What to produce: Each line from the one containing "one: [add_samples_to_tensor] of" through the end of the data is to be written out exactly, and nothing more.

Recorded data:
◇ ◇ ◇ ◇ ◇
(** The storage holds the tensor with the chunks [chunks] and the samples
    [samples]: the index map has one entry per sample, whose bytes in the
    chunks are those of the sample, and the chunks are in the storage. *)
Definition tensor_inv (key : string) (st : storage)
    (chunks : list (list byte)) (samples : list ndarray) : Prop :=
  chunks_in key st chunks /\
  last_chunk_index (IndexMap key st) = Z.of_nat (length chunks) - 1 /\
  Forall2 (fun e a => entry_bytes (nth_chunk chunks) e = Ok (data a) /\
                      ie_shape e = shape a)
          (IndexMap key st) samples.

End TensorCore.

(** ** hub/api/tensor.py *)

Module Tensor.
Import Numpy TensorCore.

(** A tensor façade: its key and its index. The storage it borrows from its
    dataset is passed to its methods. *)
Record Tensor : Type := {
  key : string;
  index : Index
}.

(** [Tensor(key, storage, index)] *)
Definition __init__ (key : string) (index : option Index) : M Tensor :=
  let self := {| key := key; index := default Index_all index |} in
  let* exists_ := reads (tensor_exists key) in
  if negb exists_ then raise (TensorDoesNotExistError key) else ret self.

(** Modelled from the spec: [self.meta] is
    [TensorMeta.load(self.key, self.storage)], of a class that is not in
    src; after section 3 it is the persisted meta of the tensor, which
    [read_tensor_meta] reads. *)
Definition meta (self : Tensor) : M tensor_meta := read_tensor_meta (key self).

(** [self.shape]: the pair [(lower, upper)] of [Shape(min_shape, max_shape)]. *)
Definition shape (self : Tensor) : M (list nat * list nat) :=
  let* m := meta self in ret (tm_min_shape m, tm_max_shape m).

Definition __len__ (self : Tensor) : M Z :=
  let* m := meta self in ret (tm_length m).

(** Modelled from the spec: [self.append(array)] calls [append_tensor] of
    hub.core.tensor, which the hub/core/tensor.py of src does not define.
    After section 4.4 the array is one sample and is added as a batch of
    one: [add_samples_to_tensor] of src with [batched=False]. *)
Definition append (self : Tensor) (array : ndarray) : M unit :=
  add_samples_to_tensor array (key self) false.

(** Modelled from the spec: [self.extend(array)] on an [np.ndarray] calls
    [extend_tensor] of hub.core.tensor, which the hub/core/tensor.py of src
    does not define. After section 4.4 the first axis is the batch axis:
    [add_samples_to_tensor] of src with [batched=True]. *)
Definition extend (self : Tensor) (array : ndarray) : M unit :=
  add_samples_to_tensor array (key self) true.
◇ ◇ ◇ ◇ ◇
Problem solution:
    one: [add_samples_to_tensor] of src with [batched=False]. *)
Definition append (self : Tensor) (array : ndarray) : M unit :=
  add_samples_to_tensor array (key self) false.

(** Modelled from the spec: [self.extend(array)] on an [np.ndarray] calls
    [extend_tensor] of hub.core.tensor, which the hub/core/tensor.py of src
    does not define. After section 4.4 the first axis is the batch axis:
    [add_samples_to_tensor] of src with [batched=True]. *)
Definition extend (self : Tensor) (array : ndarray) : M unit :=
  add_samples_to_tensor array (key self) true.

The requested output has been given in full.